La DGFIP est chargée de mettre en oeuvre, de façon opérationnelle, le contrôle fiscal. Celle-ci fait une programmation déconcentrée des contrôles en faisant une analyse "risque" des dossiers et en recherchant des informations. La circulaire précise qu'"aucune dénonciation anonyme ne sera prise en considération d'aucune façon, quel que soit le support utilisé à cet effet (oral, écrit, internet, blog...)". Il est recommandé aux agents de faire preuve de professionnalisme, notamment en respectant les procédures et les droits du contribuable. Enfin, il est demandé aux agents de mettre en oeuvre les procédures qui permettent de saisir le juge pour les fraudes les plus graves. La circulaire précise que "la finalité répressive peut également induire des sanctions qui relèvent du juge pénal". La mise en oeuvre pour des raisons d'efficacité et de rapidité de la responsabilité des services opérationnels.

Enfin, dans la lutte contre les paradis fiscaux, le ministre rappelle que la procédure d'enquêtes fiscales, mise en place à compter de la fin de l'année 2010, peut être utilisée en présence d'éléments de présomptions de fraude complexe basée sur le recours à des paradis fiscaux ou à des procédés de falsification qui sont soumis à l'avis de la Commission des infractions fiscales qui apprécie leur caractère suffisant.

Chaque année, le Directeur général des finances publiques rendra compte au ministre des résultats obtenus.

Dans une seconde circulaire relative à l'évocation des situations fiscales individuelles auprès du ministre, celui-ci prend l'engagement de s'"abstenir de toute intervention dans le cours des procédures individuelles de contrôle", il veillera "simplement à ce qu'elles soient mises en oeuvre avec l'efficacité, la compétence, le souci déontologique" nécessaires.

Les demandes adressées au ministre seront transmises et instruites par les services compétents, suivant les règles en vigueur.
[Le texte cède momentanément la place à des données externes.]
Lemma alloc_from_ok d r start : disk_ok d -> valid_inode (inode_num r) -> is_inode (inode r) -> 0 <= start ->
  (exists b h r' d', Balloc.balloc_alloc_block_from fs d r start = Ret (Ok b, h, r', d') /\ group h /\ took d r b d' r') \/
  Balloc.balloc_alloc_block_from fs d r start = Ret (Err ENOSPC, start, r, d) /\ forall g, group g -> full d g.
Proof.
  intros Hd Hv Hi Hs. pose proof (fo_G Hfs) as HG. unfold Balloc.balloc_alloc_block_from. rewrite (fo_groups Hfs). cbn [mbind outcome_bind]. set (g0 := if G <=? start then 0 else start).
  assert (group g0) as Hg0 by (unfold g0, group; case_Z; lia). destruct (alloc_groups_ok d r Hd Hv Hi (Z.to_nat G) g0 Hg0) as [(b & h & r' & d' & -> & Hh & Ht)|[-> Hf]].
  - left. by exists b, h, r', d'.
  - right. split; [done|]. intros g Hg. unfold group in *. specialize (Hf ((g - g0) mod G)). rewrite Z.add_mod_idemp_r in Hf by lia. replace (g0 + (g - g0)) with g in Hf by lia.
    rewrite (Z.mod_small g G) in Hf by lia. apply Hf. pose proof (Z.mod_pos_bound (g - g0) G). lia.
Qed.
Lemma alloc_any_ok d r : disk_ok d -> valid_inode (inode_num r) -> is_inode (inode r) ->
  (exists b r' d', Balloc.balloc_alloc_block fs d r None = Ret (Ok b, r', d') /\ took d r b d' r') \/
  Balloc.balloc_alloc_block fs d r None = Ret (Err ENOSPC, r, d) /\ forall g, group g -> full d g.
Proof.
  intros Hd Hv Hi. pose proof (fo_G Hfs) as HG. unfold Balloc.balloc_alloc_block. rewrite (fo_groups Hfs). cbn [mbind outcome_bind].
  destruct (alloc_groups_ok d r Hd Hv Hi (Z.to_nat G) 0) as [(b & h & r' & d' & -> & Hh & Ht)|[-> Hf]]; [unfold group; lia| |].
  - left. by exists b, r', d'.
  - right. split; [done|]. intros g Hg. unfold group in *. specialize (Hf g). rewrite Z.add_0_l, Z.mod_small in Hf by lia. apply Hf. lia.
Qed.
Il appartiendra aux services territoriaux de faire usage de leurs délégations de signatures, "ou s'il est plus opportun que la décision porte la signature du ministre lui-même".

Le ministre ne prend l'engagement de statuer qu'une fois qu'il aura été saisi d'un projet de décision motivée préparé par les services. En cas de doute sur la solution, le Comité du contentieux fiscal, douanier et des changes pourra être saisi pour avis.

Ces deux circulaires traduisent un souci de transparence, d'impartialité et de neutralité.